> Supplied material
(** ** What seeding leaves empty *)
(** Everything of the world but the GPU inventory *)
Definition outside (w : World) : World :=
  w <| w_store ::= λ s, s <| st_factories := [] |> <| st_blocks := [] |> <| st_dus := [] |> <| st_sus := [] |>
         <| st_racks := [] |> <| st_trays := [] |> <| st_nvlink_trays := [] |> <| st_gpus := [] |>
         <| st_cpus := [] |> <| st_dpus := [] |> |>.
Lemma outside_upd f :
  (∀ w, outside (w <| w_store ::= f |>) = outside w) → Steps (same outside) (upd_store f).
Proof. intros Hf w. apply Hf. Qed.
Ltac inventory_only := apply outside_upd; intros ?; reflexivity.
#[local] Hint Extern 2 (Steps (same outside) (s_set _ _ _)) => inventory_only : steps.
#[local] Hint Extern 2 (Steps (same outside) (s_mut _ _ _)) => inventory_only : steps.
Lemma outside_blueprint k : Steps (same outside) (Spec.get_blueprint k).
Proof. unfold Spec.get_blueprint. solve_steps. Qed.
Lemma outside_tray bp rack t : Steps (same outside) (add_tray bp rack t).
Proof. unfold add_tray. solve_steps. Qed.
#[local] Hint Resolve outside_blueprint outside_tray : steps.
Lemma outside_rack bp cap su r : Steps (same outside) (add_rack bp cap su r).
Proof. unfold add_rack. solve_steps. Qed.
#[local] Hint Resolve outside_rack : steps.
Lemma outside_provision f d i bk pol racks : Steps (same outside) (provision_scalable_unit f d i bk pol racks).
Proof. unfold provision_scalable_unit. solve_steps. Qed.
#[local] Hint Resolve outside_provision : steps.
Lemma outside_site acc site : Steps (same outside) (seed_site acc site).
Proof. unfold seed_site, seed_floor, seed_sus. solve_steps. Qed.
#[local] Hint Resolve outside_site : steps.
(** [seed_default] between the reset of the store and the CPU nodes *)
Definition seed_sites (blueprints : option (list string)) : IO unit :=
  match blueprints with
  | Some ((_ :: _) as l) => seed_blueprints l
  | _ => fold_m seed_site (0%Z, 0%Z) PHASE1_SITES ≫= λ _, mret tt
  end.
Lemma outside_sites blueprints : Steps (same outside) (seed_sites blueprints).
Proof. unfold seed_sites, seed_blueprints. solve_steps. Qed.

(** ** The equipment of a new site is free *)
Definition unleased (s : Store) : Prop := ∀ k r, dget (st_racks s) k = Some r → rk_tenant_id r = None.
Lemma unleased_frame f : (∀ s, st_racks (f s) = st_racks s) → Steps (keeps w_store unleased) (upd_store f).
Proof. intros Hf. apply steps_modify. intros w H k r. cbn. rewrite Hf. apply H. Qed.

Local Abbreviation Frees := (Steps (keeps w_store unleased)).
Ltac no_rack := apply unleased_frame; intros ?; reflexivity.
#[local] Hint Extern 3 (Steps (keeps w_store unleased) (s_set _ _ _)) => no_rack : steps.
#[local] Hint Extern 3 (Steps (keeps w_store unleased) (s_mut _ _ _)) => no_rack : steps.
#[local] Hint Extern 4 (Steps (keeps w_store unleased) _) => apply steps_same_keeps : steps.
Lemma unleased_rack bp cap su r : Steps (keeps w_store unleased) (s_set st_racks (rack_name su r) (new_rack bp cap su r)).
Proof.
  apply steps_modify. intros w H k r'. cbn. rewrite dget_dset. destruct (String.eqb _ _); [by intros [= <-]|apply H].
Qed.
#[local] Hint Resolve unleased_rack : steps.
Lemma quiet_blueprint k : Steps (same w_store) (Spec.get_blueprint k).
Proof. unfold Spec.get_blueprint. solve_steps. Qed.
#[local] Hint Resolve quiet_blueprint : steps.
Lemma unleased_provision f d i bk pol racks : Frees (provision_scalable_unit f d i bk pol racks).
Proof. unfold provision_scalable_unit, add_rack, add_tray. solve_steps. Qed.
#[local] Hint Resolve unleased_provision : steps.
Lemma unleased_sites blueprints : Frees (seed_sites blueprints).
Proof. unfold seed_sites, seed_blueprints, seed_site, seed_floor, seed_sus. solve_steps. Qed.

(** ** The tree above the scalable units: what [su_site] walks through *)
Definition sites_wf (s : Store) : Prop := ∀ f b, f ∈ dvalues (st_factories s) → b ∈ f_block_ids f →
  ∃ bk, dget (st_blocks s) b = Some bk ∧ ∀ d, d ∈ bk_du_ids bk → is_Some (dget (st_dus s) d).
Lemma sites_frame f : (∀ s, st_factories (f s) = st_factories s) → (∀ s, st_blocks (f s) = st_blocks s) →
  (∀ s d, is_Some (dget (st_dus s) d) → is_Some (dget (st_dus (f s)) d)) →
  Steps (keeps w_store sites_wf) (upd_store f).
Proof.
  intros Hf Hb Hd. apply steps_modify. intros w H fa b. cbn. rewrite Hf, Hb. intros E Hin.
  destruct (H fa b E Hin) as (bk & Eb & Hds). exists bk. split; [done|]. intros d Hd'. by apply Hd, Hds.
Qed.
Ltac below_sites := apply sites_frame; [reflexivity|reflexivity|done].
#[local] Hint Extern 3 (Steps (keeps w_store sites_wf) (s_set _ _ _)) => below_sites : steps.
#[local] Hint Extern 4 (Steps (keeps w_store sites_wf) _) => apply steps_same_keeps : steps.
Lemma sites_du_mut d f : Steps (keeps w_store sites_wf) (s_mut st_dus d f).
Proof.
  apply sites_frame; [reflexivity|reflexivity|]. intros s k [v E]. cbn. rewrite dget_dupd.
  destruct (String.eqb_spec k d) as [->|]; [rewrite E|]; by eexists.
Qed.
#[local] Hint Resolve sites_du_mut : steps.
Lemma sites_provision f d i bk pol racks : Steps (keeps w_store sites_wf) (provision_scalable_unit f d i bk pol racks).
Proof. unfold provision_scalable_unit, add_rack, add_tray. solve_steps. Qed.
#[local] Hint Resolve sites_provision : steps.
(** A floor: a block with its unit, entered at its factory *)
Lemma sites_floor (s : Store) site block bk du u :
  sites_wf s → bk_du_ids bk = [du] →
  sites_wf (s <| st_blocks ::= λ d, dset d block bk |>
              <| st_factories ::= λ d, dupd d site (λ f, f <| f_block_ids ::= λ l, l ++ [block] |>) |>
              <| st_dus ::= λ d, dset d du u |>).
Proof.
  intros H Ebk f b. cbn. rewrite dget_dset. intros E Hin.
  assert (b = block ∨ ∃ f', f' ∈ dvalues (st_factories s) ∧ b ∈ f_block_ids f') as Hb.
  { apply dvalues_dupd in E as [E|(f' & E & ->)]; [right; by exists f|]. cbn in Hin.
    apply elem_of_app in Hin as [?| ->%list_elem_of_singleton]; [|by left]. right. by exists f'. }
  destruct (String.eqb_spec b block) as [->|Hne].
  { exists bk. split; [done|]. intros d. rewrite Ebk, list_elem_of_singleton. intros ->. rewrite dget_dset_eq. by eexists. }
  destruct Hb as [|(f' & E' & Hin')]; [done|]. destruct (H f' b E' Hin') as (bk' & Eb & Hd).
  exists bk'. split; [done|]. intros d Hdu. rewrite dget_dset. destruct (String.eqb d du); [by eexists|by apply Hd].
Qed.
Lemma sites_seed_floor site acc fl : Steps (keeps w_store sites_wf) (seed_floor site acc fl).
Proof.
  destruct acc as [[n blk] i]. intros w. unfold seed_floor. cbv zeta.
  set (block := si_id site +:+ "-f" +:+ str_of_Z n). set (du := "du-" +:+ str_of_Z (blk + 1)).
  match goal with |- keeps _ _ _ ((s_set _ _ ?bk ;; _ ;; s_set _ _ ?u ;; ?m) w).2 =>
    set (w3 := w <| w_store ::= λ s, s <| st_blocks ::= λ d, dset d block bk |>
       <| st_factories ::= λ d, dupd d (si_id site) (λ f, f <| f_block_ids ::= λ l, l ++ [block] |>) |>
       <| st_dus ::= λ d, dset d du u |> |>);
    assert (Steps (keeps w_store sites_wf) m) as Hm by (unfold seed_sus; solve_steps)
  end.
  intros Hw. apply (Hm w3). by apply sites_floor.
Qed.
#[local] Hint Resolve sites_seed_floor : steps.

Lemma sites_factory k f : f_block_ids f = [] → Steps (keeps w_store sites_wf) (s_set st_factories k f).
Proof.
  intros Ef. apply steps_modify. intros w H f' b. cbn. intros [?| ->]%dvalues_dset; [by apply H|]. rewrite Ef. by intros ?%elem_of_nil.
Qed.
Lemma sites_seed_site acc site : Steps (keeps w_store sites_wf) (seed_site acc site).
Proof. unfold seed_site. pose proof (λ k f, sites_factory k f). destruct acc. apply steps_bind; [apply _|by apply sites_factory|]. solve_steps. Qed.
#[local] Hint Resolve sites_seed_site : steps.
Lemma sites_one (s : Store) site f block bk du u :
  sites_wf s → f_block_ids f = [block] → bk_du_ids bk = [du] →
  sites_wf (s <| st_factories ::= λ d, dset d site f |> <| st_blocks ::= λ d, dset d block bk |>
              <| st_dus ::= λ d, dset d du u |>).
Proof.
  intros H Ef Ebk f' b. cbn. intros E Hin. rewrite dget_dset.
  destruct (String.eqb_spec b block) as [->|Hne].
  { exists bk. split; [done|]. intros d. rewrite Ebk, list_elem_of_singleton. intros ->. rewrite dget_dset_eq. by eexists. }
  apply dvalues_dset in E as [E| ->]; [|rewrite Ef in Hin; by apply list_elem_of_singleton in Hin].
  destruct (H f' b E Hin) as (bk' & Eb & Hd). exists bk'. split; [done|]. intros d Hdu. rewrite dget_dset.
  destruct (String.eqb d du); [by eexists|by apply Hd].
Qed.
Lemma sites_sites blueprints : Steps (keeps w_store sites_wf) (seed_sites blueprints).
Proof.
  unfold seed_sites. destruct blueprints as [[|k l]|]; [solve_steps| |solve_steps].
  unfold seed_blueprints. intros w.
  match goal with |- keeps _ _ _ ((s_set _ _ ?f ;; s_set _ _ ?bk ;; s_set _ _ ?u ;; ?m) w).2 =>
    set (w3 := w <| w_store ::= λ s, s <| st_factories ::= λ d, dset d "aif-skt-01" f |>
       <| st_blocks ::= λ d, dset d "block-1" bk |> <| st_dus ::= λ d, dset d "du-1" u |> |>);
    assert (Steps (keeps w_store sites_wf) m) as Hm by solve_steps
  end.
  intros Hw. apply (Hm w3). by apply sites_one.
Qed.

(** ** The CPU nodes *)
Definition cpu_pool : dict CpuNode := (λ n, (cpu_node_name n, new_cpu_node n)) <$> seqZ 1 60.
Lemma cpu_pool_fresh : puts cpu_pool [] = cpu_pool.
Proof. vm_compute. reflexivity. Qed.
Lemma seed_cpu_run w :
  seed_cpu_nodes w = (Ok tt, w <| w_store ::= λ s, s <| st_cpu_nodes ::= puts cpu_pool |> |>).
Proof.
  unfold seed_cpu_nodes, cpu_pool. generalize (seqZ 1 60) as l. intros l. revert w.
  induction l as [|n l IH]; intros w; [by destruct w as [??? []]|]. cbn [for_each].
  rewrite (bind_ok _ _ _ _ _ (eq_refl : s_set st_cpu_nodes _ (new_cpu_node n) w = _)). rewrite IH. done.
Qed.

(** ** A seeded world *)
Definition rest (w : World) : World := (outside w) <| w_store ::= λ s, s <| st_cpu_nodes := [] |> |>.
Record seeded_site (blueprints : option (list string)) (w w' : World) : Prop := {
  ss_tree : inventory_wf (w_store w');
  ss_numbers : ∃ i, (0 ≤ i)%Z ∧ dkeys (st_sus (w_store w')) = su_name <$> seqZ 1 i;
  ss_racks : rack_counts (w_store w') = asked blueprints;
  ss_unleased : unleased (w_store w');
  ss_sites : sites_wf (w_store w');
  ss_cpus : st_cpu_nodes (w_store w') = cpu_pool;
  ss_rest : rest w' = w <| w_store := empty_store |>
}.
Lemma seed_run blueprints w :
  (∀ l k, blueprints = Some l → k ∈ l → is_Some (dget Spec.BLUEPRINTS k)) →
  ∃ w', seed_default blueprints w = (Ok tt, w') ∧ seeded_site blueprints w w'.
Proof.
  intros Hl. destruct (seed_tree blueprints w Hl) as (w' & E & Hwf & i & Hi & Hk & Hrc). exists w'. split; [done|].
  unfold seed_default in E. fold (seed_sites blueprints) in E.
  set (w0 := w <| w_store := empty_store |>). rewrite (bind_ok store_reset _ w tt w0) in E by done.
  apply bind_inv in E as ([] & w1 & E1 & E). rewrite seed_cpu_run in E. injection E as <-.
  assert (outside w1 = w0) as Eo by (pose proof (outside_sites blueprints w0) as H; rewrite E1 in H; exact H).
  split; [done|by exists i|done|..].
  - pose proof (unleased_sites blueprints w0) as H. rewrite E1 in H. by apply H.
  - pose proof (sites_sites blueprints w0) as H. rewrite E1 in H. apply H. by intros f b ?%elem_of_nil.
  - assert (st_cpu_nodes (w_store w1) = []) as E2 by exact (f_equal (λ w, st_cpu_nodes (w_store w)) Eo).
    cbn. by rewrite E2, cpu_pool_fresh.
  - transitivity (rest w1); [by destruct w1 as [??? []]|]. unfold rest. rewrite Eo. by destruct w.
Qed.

> Work required
Only the lines holding the word "match" belong in the answer; copy them from the listing above.

> Solution for this task
  match blueprints with
  match goal with |- keeps _ _ _ ((s_set _ _ ?bk ;; _ ;; s_set _ _ ?u ;; ?m) w).2 =>
  match goal with |- keeps _ _ _ ((s_set _ _ ?f ;; s_set _ _ ?bk ;; s_set _ _ ?u ;; ?m) w).2 =>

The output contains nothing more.